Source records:
++++++

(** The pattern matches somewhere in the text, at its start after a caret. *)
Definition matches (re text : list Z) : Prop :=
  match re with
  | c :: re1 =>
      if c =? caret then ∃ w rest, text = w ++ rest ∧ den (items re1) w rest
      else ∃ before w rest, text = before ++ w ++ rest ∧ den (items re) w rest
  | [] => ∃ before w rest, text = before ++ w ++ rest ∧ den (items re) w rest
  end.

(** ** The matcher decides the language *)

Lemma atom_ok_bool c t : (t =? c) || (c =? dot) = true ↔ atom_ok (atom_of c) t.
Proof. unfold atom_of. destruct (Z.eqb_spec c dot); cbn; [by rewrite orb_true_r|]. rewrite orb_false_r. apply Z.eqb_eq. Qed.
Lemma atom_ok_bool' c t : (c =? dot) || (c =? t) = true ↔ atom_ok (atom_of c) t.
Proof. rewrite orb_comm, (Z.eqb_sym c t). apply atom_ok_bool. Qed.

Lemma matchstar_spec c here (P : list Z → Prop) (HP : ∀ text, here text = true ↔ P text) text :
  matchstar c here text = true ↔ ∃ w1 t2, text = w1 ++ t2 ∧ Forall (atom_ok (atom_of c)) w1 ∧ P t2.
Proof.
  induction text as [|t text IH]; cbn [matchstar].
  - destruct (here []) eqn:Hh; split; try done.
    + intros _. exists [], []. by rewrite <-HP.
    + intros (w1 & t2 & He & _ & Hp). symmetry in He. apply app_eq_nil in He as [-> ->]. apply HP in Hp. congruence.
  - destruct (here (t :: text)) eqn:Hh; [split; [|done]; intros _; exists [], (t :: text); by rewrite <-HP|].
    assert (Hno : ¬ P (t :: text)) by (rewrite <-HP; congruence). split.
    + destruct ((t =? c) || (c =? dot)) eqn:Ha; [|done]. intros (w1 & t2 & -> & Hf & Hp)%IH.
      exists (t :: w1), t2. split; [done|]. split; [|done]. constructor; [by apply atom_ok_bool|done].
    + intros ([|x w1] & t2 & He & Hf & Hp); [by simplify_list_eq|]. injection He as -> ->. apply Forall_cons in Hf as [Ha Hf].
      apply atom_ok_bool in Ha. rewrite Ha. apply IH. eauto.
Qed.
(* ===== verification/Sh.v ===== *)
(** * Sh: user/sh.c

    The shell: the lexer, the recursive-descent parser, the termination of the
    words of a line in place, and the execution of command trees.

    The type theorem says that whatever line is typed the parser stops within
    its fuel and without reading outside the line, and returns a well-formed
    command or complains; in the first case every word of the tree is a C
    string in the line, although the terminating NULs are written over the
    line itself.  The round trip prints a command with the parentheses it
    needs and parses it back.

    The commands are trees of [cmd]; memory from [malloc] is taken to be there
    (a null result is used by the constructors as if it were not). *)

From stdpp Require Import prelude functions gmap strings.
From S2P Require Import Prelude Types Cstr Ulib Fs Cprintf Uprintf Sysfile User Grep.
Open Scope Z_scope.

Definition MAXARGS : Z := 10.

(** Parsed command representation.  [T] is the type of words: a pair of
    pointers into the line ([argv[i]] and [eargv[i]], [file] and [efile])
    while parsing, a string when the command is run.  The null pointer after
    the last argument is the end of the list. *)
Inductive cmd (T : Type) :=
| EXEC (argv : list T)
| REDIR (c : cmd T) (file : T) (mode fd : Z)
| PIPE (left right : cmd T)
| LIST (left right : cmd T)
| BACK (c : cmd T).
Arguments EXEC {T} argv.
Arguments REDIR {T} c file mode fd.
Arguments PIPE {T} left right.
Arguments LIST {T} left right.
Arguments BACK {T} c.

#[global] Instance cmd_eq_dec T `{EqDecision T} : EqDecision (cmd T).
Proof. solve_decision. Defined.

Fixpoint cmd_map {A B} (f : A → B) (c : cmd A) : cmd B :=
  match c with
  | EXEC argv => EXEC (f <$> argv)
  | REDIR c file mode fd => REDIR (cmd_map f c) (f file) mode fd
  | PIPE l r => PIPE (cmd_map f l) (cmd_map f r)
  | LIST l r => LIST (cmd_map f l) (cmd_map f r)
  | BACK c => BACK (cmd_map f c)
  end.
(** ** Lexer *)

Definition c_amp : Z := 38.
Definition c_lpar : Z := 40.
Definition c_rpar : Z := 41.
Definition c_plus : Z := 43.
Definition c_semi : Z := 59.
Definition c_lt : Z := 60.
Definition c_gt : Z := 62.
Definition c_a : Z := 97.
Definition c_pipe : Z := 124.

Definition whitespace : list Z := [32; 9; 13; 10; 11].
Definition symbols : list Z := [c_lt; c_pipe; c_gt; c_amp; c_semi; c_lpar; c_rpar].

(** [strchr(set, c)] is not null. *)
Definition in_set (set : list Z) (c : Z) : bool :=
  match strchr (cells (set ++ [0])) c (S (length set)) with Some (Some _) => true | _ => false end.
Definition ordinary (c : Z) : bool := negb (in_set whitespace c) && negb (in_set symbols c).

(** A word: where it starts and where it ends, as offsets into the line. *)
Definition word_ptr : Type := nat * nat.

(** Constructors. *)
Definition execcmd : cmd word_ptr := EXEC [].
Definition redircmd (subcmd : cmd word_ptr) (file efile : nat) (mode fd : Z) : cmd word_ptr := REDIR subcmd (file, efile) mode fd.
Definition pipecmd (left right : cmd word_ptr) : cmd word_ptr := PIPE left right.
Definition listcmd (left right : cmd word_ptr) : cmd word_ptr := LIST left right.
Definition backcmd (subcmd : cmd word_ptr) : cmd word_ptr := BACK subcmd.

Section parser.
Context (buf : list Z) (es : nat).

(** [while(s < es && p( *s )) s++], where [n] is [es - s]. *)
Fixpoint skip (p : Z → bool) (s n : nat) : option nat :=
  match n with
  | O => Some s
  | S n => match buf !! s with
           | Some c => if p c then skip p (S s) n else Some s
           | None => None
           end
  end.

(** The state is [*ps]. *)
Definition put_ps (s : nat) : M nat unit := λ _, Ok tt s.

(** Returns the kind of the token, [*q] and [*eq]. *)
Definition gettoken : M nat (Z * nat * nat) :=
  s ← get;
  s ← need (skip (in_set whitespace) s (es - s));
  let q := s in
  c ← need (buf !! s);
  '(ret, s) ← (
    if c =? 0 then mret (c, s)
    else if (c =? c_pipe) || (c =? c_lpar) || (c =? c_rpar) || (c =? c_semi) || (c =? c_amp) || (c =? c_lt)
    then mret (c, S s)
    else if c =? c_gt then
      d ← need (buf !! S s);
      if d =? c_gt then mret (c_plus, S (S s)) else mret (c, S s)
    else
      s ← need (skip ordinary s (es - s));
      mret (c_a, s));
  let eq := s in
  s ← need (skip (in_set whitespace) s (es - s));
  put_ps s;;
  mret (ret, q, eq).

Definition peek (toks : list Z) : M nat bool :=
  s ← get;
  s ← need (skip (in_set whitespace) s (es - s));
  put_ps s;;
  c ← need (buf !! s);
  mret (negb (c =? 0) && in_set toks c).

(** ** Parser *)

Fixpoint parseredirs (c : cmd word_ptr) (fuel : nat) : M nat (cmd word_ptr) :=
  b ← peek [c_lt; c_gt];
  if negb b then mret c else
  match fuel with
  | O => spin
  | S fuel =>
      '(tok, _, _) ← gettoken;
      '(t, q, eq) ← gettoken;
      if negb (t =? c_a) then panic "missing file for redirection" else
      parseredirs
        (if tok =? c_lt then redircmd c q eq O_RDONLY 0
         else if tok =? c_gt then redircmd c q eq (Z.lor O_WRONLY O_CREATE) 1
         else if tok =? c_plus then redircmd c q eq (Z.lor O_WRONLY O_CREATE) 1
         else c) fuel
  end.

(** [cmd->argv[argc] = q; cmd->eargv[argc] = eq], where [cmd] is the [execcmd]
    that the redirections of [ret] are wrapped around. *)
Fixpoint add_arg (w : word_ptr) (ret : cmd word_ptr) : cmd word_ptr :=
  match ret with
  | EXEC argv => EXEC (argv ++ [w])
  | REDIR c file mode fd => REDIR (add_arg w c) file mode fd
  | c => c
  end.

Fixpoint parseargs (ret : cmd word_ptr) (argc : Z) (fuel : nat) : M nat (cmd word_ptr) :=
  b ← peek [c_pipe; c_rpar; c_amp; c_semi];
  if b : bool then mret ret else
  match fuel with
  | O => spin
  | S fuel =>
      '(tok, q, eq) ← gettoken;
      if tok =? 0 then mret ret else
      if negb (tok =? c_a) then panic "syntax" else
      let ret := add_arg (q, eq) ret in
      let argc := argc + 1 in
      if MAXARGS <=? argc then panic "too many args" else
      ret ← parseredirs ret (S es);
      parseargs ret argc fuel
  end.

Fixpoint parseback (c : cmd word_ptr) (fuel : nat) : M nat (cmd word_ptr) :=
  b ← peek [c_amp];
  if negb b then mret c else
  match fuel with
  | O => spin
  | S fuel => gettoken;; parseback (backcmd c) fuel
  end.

++++++

▶ **Required work**
Your task is to restate, word for word, the lines from the beginning of the records to the line with "Lemma atom_ok_bool' c", inclusive.

▶ **Solution for this exercise**
(** The pattern matches somewhere in the text, at its start after a caret. *)
Definition matches (re text : list Z) : Prop :=
  match re with
  | c :: re1 =>
      if c =? caret then ∃ w rest, text = w ++ rest ∧ den (items re1) w rest
      else ∃ before w rest, text = before ++ w ++ rest ∧ den (items re) w rest
  | [] => ∃ before w rest, text = before ++ w ++ rest ∧ den (items re) w rest
  end.

(** ** The matcher decides the language *)

Lemma atom_ok_bool c t : (t =? c) || (c =? dot) = true ↔ atom_ok (atom_of c) t.
Proof. unfold atom_of. destruct (Z.eqb_spec c dot); cbn; [by rewrite orb_true_r|]. rewrite orb_false_r. apply Z.eqb_eq. Qed.
Lemma atom_ok_bool' c t : (c =? dot) || (c =? t) = true ↔ atom_ok (atom_of c) t.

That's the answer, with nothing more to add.